Take root in Haywood’s master gardener program

By Shelby Harrell Staff Writer | Feb 11, 2014
Photo by: Shelby Harrell The Open Garden is pictured at its location behind the Open Door Ministry. Produce harvested from this garden feeds the clients from the ministry.

Many Haywood County residents don’t realize that the local master gardeners do more than teach people how to garden — they provide a service.

The Master Gardener Volunteer Program is a national program made up of trained volunteers who work in partnership with the Haywood County Cooperative Extension office to extend information throughout the community.

At the root of the program are its 120 active volunteers, each of who are certified master gardeners committed to providing leadership and service to their community in gardening activities.

No one knows about gardening service more than Tim Mathews, an agriculture and horticulture agent with the Haywood County Cooperative Extension who has been involved with the Master Gardeners Program for more than 10 years.

Over the years, Mathews has taught a plethora of volunteers about gardening — something that has been a passion for him all of his life.

“This has been a lifelong thing,” Mathews said. “I’ve been working in gardens all my life.

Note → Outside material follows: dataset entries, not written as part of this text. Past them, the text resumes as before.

(* ===== verification/Idempotency.v ===== *)
(** Idempotency keys (src/apps/api/internal/middleware/idempotency.go, the route
    matching of middleware/ratelimit_routes.go and the store in
    repository/postgres/idempotency_repository.go): any number of requests on any
    number of instances over one table, step by step. *)
From S2P Require Import Prelude TimeFormat.

Module Idempotency.
Import TimeFormat.

(** *** Route matching *)

Definition slash : Ascii.ascii := byte 47.

Fixpoint trim_left_slash (l : list Ascii.ascii) : list Ascii.ascii :=
  match l with
  | c :: l' => if decide (c = slash) then trim_left_slash l' else l
  | [] => []
  end.

(** [strings.Trim(p, "/")]. *)
Definition trim_slashes (l : list Ascii.ascii) : list Ascii.ascii :=
  rev (trim_left_slash (rev (trim_left_slash l))).

(** [strings.Split(p, "/")]. *)
Fixpoint split_slash (l : list Ascii.ascii) : list (list Ascii.ascii) :=
  match l with
  | [] => [[]]
  | c :: l' =>
      if decide (c = slash) then [] :: split_slash l'
      else match split_slash l' with
           | seg :: segs => (c :: seg) :: segs
           | [] => [[c]]
           end
  end.

Definition splitPath (p : string) : list (list Ascii.ascii) :=
  match trim_slashes (bytes_of p) with
  | [] => []
  | t => split_slash t
  end.

Definition isPathWildcard (seg : list Ascii.ascii) : bool :=
  (2 <=? Z.of_nat (length seg)) && bool_decide (head seg = Some (byte 123))
  && bool_decide (last seg = Some (byte 125)).

Fixpoint match_segments (pSegs pathSegs : list (list Ascii.ascii)) : bool :=
  match pSegs, pathSegs with
  | [], _ => true
  | p :: ps, s :: ss =>
      if isPathWildcard p then
        if bool_decide (s = []) then false else match_segments ps ss
      else if bool_decide (p ≠ s) then false
      else match_segments ps ss
  | _ :: _, [] => false
  end.
Definition ApplyConfirmedWithdrawal (id userID : Z) (amount : decimal) (txHash : string)
  : M unit :=
  applyConfirmedBalanceChange id userID amount txHash "withdrawal" None ;; mret ().

(** *** Single statements *)

Definition set_deleted (now : Time) (r : VaultRow) : result DbError VaultRow :=
  Ok (mkVaultRow (RowUserID r) (TotalDeposited r) (CurrentBalance r) (YieldEarned r) (FeesPaid r)
        (SoftCapacity r) (LastHarvestedAt r) (RowUpdatedAt r) (Some now)).

Definition SoftDeleteVault (id : Z) : M unit :=
  n ← map_err mapRepositoryError (exec_db (λ now d, update_vault id (set_deleted now) d));
  if n =? 0 then throw ErrVaultNotFound else mret ().

Definition set_balances (now : Time) (total current : Q) (r : VaultRow) : result DbError VaultRow :=
  let? t := numeric 48 total in
  let? c := numeric 48 current in
  Ok (mkVaultRow (RowUserID r) t c (YieldEarned r) (FeesPaid r) (SoftCapacity r)
        (LastHarvestedAt r) now (DeletedAt r)).

Definition UpdateVaultBalances (id : Z) (totalDeposited currentBalance : decimal) : M unit :=
  n ← map_err mapRepositoryError (exec_db (λ now d,
        update_vault id (set_balances now (value totalDeposited) (value currentBalance)) d));
  if n =? 0 then throw ErrVaultNotFound else mret ().

Definition UserDepositTotal (userID : Z) : M decimal :=
  total ← exec_db (query (λ _, user_total userID)); mret (scan_numeric total).

Definition GlobalDepositTotal : M decimal :=
  total ← exec_db (query (λ _, global_total)); mret (scan_numeric total).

One day I just decided to do what I loved, which was to work outside.”

The master gardener volunteers provide services such as answering gardening questions, conducting plant clinics, planting demonstration gardens and talking to community groups.

Over time, master gardener volunteers begin to feel right at home with gardening — so much so that it becomes an essential routine.

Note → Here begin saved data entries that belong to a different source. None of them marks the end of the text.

(** The audited deposit ignores the vault's soft capacity and the user's daily
    cap, which only [RecordDeposit] checks: here 5 goes into a vault that may
    hold 3. *)
Lemma soft_capacity_ignored :
  match snd (RecordDeposit scan_Q 7 (demo_record (dec 5) "h1") s_vault) with
  | Err (ErrCap Caps.ErrVaultCapExceeded) => true | _ => false end = true ∧
  CurrentBalance demo_row > default 0 (SoftCapacity demo_row) ∧
  rows (db s_deposit) !! 7 = Some demo_row.
Proof. split_and!; [vm_compute; reflexivity|reflexivity|exact demo_lookup]. Qed.

(** A rebalance moves money between protocols of one vault, yet adds to its
    total deposited. *)
Lemma rebalance_inflates_total :
  let s' := fst (RecordRebalance (mkRebalance 7 9 "blend" "aave" (dec 1) "")
    (demo_record (dec 1) "") (demo_record (dec 1) "") s_deposit) in
  CurrentBalance <$> rows (db s') !! 7 = Some 500000000 ∧
  TotalDeposited <$> rows (db s') !! 7 = Some 600000000.
Proof. split; vm_compute; reflexivity. Qed.

(** A harvest paid out lowers the balance and raises the ledger's pool. *)
Lemma paid_out_harvest_diverges :
  let s' := fst (RecordHarvestWithAudit scan_Q (mkHarvest 7 9 (dec 1) (dec (1#10)) false None "h4")
    demo_template s_deposit) in
  CurrentBalance <$> rows (db s') !! 7 = Some 400000000 ∧
  GetVaultPoolBalance 7 (ledger (db s')) = 60000000.
Proof. split; vm_compute; reflexivity. Qed.
(* ===== verification/VaultService.v ===== *)
(** The vault service (src/apps/api/internal/service/vault_service.go and
    operator_funded_deposits.go) over the vault repository: deposits and withdrawals
    behind the switches, the caps, the chain verifier and the outflow breaker, the
    life of a vault, harvests, rebalances and the emergency exit, with every call
    they make to the chain. *)
From S2P Require Import Prelude Decimals Ledger LedgerRepo Caps MoneyPath VaultRepo VaultDomain.
Open Scope Z_scope.

Module VaultService.
Import Decimals Ledger VaultDomain.

(** *** State *)

(** The columns of [vaults] that the money paths do not touch. *)
Record Cols := mkCols {
  ColContractAddress : string;
  ColCurrency : string;
  ColStatus : VaultStatus;
  ColHarvestFrequency : string;
}.

(** A row of [allocations]; [RowAPY] counts ten-thousandths. *)
Record AllocRow := mkAllocRow {
  AllocRowID : Z;
  AllocRowVaultID : Z;
  RowProtocol : string;
  RowAmount : Z;
  RowAPY : Z;
  RowAllocStatus : string;
  RowAllocatedAt : Time;
}.

Section service.
  Context `{DecimalOrderLaws} `{F : !DecimalFormat}.
  Context (scan_numeric : Z → decimal) (uuid_String : Z → string).

(** What the service does outside the database. *)
Inductive Effect :=
| ChainDeposit (contract : string) (stroops : Z)
| ChainWithdraw (contract : string) (shares slippageBps : Z)
| ChainHarvest (contract user : string) (compound : bool)
| ChainEmergencyExit (contract : string)
| GoalCredit (goal : Z) (amount : decimal)
| YieldRecorded (user vault : Z) (amount : decimal) (txHash : string).

(** The database session with the columns its model leaves out, the effects so
    far, and what the operator-funded policy has spent per vault. *)
Record State := mkState {
  session : VaultRepo.Session;
  cols : gmap Z Cols;
  allocs : list AllocRow;
  effects : list Effect;
  spent : gmap Z decimal;
}.

Definition with_session s x := mkState x (cols s) (allocs s) (effects s) (spent s).
Definition with_cols s x := mkState (session s) x (allocs s) (effects s) (spent s).
Definition with_allocs s x := mkState (session s) (cols s) x (effects s) (spent s).
Definition with_effects s x := mkState (session s) (cols s) (allocs s) x (spent s).
Definition with_spent s x := mkState (session s) (cols s) (allocs s) (effects s) x.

Jim Geenan, who has been a master gardener volunteer for three years, loves being near the plants.

“I’ll put on the garden rags and then open my door and smile,” Geenan added. “It releases endorphins by just being around the plants.”

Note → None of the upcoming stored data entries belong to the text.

(* ===== verification/VaultServiceLife.v ===== *)
(** The vault service over time: every request takes the books through steps of
    their own, and moves vaults along their status machine only. *)
From S2P Require Import Prelude Decimals Ledger Caps MoneyPath VaultRepo VaultBooks VaultDomain VaultService VaultServiceBooks.
Open Scope Z_scope.

Module VaultServiceLife.
Import Decimals Ledger VaultDomain VaultRepo VaultBooks VaultService VaultServiceBooks.

(** *** Requests *)

(** The state-changing methods of the service, and the two that read through it. *)
Section requests.
  Context `{DecimalOrderLaws} `{F : !DecimalFormat}.
  Context (scan_numeric : Z → decimal).
  Context (uuid_String : Z → string).
  Context (harvest_metadata : bool → decimal → string) (protocol_metadata : string → string → string).

Inductive Request :=
| ReqDeposit (input : RecordDepositInput)
| ReqWithdrawal (input : RecordWithdrawalInput)
| ReqCreate (input : CreateVaultInput)
| ReqUpdate (id : Z) (contractAddress status : string)
| ReqHarvestFrequency (id userID : Z) (frequency : string)
| ReqClose (id : Z) (force : bool)
| ReqPause (id : Z)
| ReqUnpause (id : Z)
| ReqDelete (id : Z)
| ReqDeposits (id : Z)
| ReqPosition (userID id : Z)
| ReqAllocations (id : Z) (l : list Allocation)
| ReqHarvest (input : HarvestVaultInput)
| ReqRebalance (input : RebalancePositionInput)
| ReqEmergency (id : Z).
(* ===== verification/VaultViews.v ===== *)
(** What the vault service answers without changing anything: harvest and
    movement previews, share prices behind their cache, conversions
    (src/apps/api/internal/service/vault_service.go). *)
From S2P Require Import Prelude Decimals Ledger MoneyPath VaultRepo VaultBooks VaultDomain VaultService VaultServiceBooks.
Open Scope Z_scope.

Module VaultViews.
Import Decimals Ledger VaultDomain VaultService VaultServiceBooks.

Section views.
  Context `{DecimalOrderLaws} `{F : !DecimalFormat}.
  Context (scan_numeric : Z → decimal) (uuid_String : Z → string).
  (** The quotient rounded to a number of places. *)
  Context (DivRound : decimal → decimal → Z → decimal).

(** [VaultService.GetVault]. *)
Definition Svc_GetVault (id : Z) : M Vault :=
  if id =? 0 then throw (Repo VaultRepo.ErrInvalidVault) else GetVault scan_numeric id.

(** *** Harvest previews *)

Record HarvestPreview := mkHarvestPreview {
  PvVaultID : string;
  PvGrossYieldUSDC : string;
  PvPerformanceFeeUSDC : string;
  PvNetYieldUSDC : string;
  PvCompounded : bool;
  EstimatedNewShares : string;
  PerformanceFeeBPS : Z;
  Impaired : bool;
}.

Record PreviewHarvestInput := mkPreviewHarvestInput {
  PhVaultID : Z;
  PhUserID : Z;
  PhCompound : bool;
}.

Definition PreviewHarvest (input : PreviewHarvestInput) : M HarvestPreview :=
  if (PhVaultID input =? 0) || (PhUserID input =? 0) then throw (Repo VaultRepo.ErrInvalidVault)
  else
    existing ← GetVault scan_numeric (PhVaultID input);
    if negb (VaultUserID existing =? PhUserID input) then throw ErrVaultForbidden
    else
      let grossYield := harvestableYield existing in
      if Cmp grossYield Zero <=? 0
      then mret (mkHarvestPreview (uuid_String (VaultID existing)) (formatUSDCAmount Zero)
                   (formatUSDCAmount Zero) (formatUSDCAmount Zero) false "" defaultHarvestPerformanceFeeBPS
                   (LessThan (CurrentBalance existing) (TotalDeposited existing)))
      else
        let fee := performance_fee grossYield in
        let netYield := Sub grossYield fee in
        mret (mkHarvestPreview (uuid_String (VaultID existing)) (formatUSDCAmount grossYield)
                (formatUSDCAmount fee) (formatUSDCAmount netYield) (PhCompound input)
                (if PhCompound input then formatUSDCAmount (estimateSharesMinted existing netYield) else "")
                defaultHarvestPerformanceFeeBPS false).
(** *** Schedules *)

Definition scan_schedule (r : ScheduleOf Z) : ScheduleOf decimal :=
  mkSchedule (SchedID r) (SchedUserID r) (SchedGoalID r) (SchedVaultID r) (scan_numeric (SchedAmount r))
    (SchedCurrency r) (SchedFrequency r) (NextRunAt r) (LastRunAt r) (IsActive r) (OnchainMandateID r)
    (SchedCreatedAt r) (SchedUpdatedAt r).

Definition schedule_rows (w : World) : list (ScheduleOf Z) := map snd (map_to_list (schedules w)).

(** The partial unique index [idx_savings_schedules_one_active_per_goal]. *)
Definition goal_has_active (id goalID : Z) (w : World) : bool :=
  existsb (λ r, negb (SchedID r =? id) && (SchedGoalID r =? goalID) && IsActive r) (schedule_rows w).

(** The columns a write sets, checked. *)
Definition store_amount (amount : decimal) (currency : string) : result SavErr Z :=
  let? a := numeric 48 amount in
  if negb (fits 10 currency) then Err ErrStringTooLong
  else if a <=? 0 then Err (ErrDb (VaultRepo.DbPg CheckViolation))
  else Ok a.

Definition insert_schedule (s : ScheduleOf decimal) (now : Time) (w : World) : result SavErr (World * ScheduleOf Z) :=
  let? a := store_amount (SchedAmount s) (SchedCurrency s) in
  if bool_decide (is_Some (schedules w !! SchedID s))
  then Err (ErrDb (VaultRepo.DbPg (UniqueViolation "savings_schedules_pkey")))
  else if IsActive s && goal_has_active (SchedID s) (SchedGoalID s) w
  then Err (ErrDb (VaultRepo.DbPg (UniqueViolation "idx_savings_schedules_one_active_per_goal")))
  else if negb (bool_decide (SchedUserID s ∈ users (VaultRepo.ledger (db w))))
  then Err (ErrDb (VaultRepo.DbFk "savings_schedules_user_id_fkey"))
  else if negb (bool_decide (is_Some (goals w !! SchedGoalID s)))
  then Err (ErrDb (VaultRepo.DbFk "savings_schedules_goal_id_fkey"))
  else if negb (bool_decide (SchedVaultID s ∈ vaults (VaultRepo.ledger (db w))))
  then Err (ErrDb (VaultRepo.DbFk "savings_schedules_vault_id_fkey"))
  else
    let r := mkSchedule (SchedID s) (SchedUserID s) (SchedGoalID s) (SchedVaultID s) a (SchedCurrency s)
      (SchedFrequency s) (timestamptz (NextRunAt s)) None (IsActive s) (OnchainMandateID s) now now in
    Ok (with_schedules w (<[SchedID s := r]> (schedules w)), r).

(** The violation of the partial index is told apart from the others. *)
Definition map_schedule_error (e : SavErr) : SavErr :=
  match e with
  | ErrDb (VaultRepo.DbPg (UniqueViolation c)) =>
      if Contains c "idx_savings_schedules_one_active_per_goal" then ErrActiveScheduleExists else e
  | _ => e
  end.

Definition Schedule_Create (s : ScheduleOf decimal) : M (ScheduleOf decimal) := λ w,
  match exec (insert_schedule s) w with
  | (w1, Ok r) => (w1, Ok (mkSchedule (SchedID s) (SchedUserID s) (SchedGoalID s) (SchedVaultID s)
                            (SchedAmount s) (SchedCurrency s) (SchedFrequency s) (NextRunAt s)
                            (LastRunAt s) (IsActive s) (OnchainMandateID s) (SchedCreatedAt r) (SchedUpdatedAt r)))
  | (w1, Err e) => (w1, Err (map_schedule_error e))
  end.

Definition sched_created_ge (a b : ScheduleOf Z) : Prop := SchedCreatedAt b ≤ SchedCreatedAt a.
#[global] Instance sched_created_ge_dec a b : Decision (sched_created_ge a b) := Z_le_dec _ _.
Definition next_run_le (a b : ScheduleOf Z) : Prop := NextRunAt a ≤ NextRunAt b.
#[global] Instance next_run_le_dec a b : Decision (next_run_le a b) := Z_le_dec _ _.

Definition ListByGoal (goalID userID : Z) : M (list (ScheduleOf decimal)) :=
  query (λ w, map scan_schedule (merge_sort sched_created_ge
    (List.filter (λ r, (SchedGoalID r =? goalID) && (SchedUserID r =? userID)) (schedule_rows w)))).

Definition Schedule_GetByID (id : Z) : M (ScheduleOf decimal) :=
  r ← query (λ w, schedules w !! id);
  match r with Some r => mret (scan_schedule r) | None => throw ErrScheduleNotFound end.

Definition active_for (goalID userID : Z) (r : ScheduleOf Z) : bool :=
  (SchedGoalID r =? goalID) && (SchedUserID r =? userID) && IsActive r.

Definition GetActiveByGoal (goalID userID : Z) : M (option (ScheduleOf decimal)) :=
  query (λ w, scan_schedule <$> head (merge_sort sched_created_ge
    (List.filter (active_for goalID userID) (schedule_rows w)))).

Definition set_active (a : bool) (now : Time) (r : ScheduleOf Z) : ScheduleOf Z :=
  mkSchedule (SchedID r) (SchedUserID r) (SchedGoalID r) (SchedVaultID r) (SchedAmount r) (SchedCurrency r)
    (SchedFrequency r) (NextRunAt r) (LastRunAt r) a (OnchainMandateID r) (SchedCreatedAt r) now.

(** [UPDATE savings_schedules SET ... WHERE p]: all the matching rows. *)
Definition update_schedules (p : ScheduleOf Z → bool) (f : Time → ScheduleOf Z → ScheduleOf Z) : M unit :=
  n ← exec (λ now w, Ok (with_schedules w ((λ r, if p r then f now r else r) <$> schedules w),
                         length (List.filter p (schedule_rows w))));
  if (n =? 0)%nat then throw ErrScheduleNotFound else mret ().

Definition CancelActiveByGoal (goalID userID : Z) : M unit :=
  update_schedules (active_for goalID userID) (set_active false).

The training program also provides interaction with other experienced gardeners, which helps volunteers become more knowledgeable, Mathews said.

“It’s a really neat place to meet people,” he said. “If it’s not fun, those feet go to walking so we try to make it fun and educational.”

Gardens that give back

Many locals may not realize that the Master Gardener Program helps provide food to the community.

Geenan, who also oversees the gleaning network with The Open Door Ministry, has been busy recruiting volunteer gleaners and master gardeners to work with the local gleaning network.

Geenan also helped establish the Open Garden at the ministry, which provides fresh produce to the people who are fed at The Open Door.

After being so involved with the Master Gardeners Program, Geenan can only sing praises of all the wonderful gardening experiences he’s had and the interesting people he’s met along the way.

“This kind of thing will generate more generosity in the community,” he said.

Through the local gleaning network, fresh, nutritious fruits and vegetables that would otherwise go the waste are harvested and then donated to people who are hungry.

“The extension program allows people to become aware of our food needs, which is a positive thing in the community,” Geenan said. “It’s a cool thing to get involved in and help yourself learn these things.”

Mathews also supports the Canton Community Garden, which donates food to the Community Kitchen.

Master gardener volunteers also work in four school gardens at local elementary schools. Each week, master gardeners visit first and second graders and teach them about growing and eating healthy produce. At the end of the season, the students hold harvest feast and get to taste what they’ve grown.

“That’s where the whole learning to be healthy aspect comes in,” Mathews said.

Join the garden community

The Master Gardener Volunteer program is not all work. Volunteers also get to enjoy socializing at cookouts and potlucks during and after training.

Master gardener workshops are also held all over North Carolina, and all volunteers are encouraged to attend. In addition, the volunteers often take field trips to interesting gardens and nurseries.

One way the program raises money is through its annual plant sale. This year the sale is offering strawberries, blueberries, black/red/golden raspberries, blackberries, asparagus crowns, and hazelnut/serviceberry/elderberry/apricot trees.

Anyone interested in placing an order for the plant sale should call Mathews at 828-456-3575. Orders are pre-paid and due by March 14, and the plants will be available for pickup on April 12.

The Master Gardeners Program is always seeking new members, but potential master gardeners must have a desire to help others, Mathews said. To become a master gardener, one must complete the required training and volunteer at least 40 hours of service.

Master Gardener classes are held January through April — one day each week for 13 weeks. To put your name on the list for the next training program, call or come by the Cooperative Extension Service office for an application form. The cost is $65 to cover materials.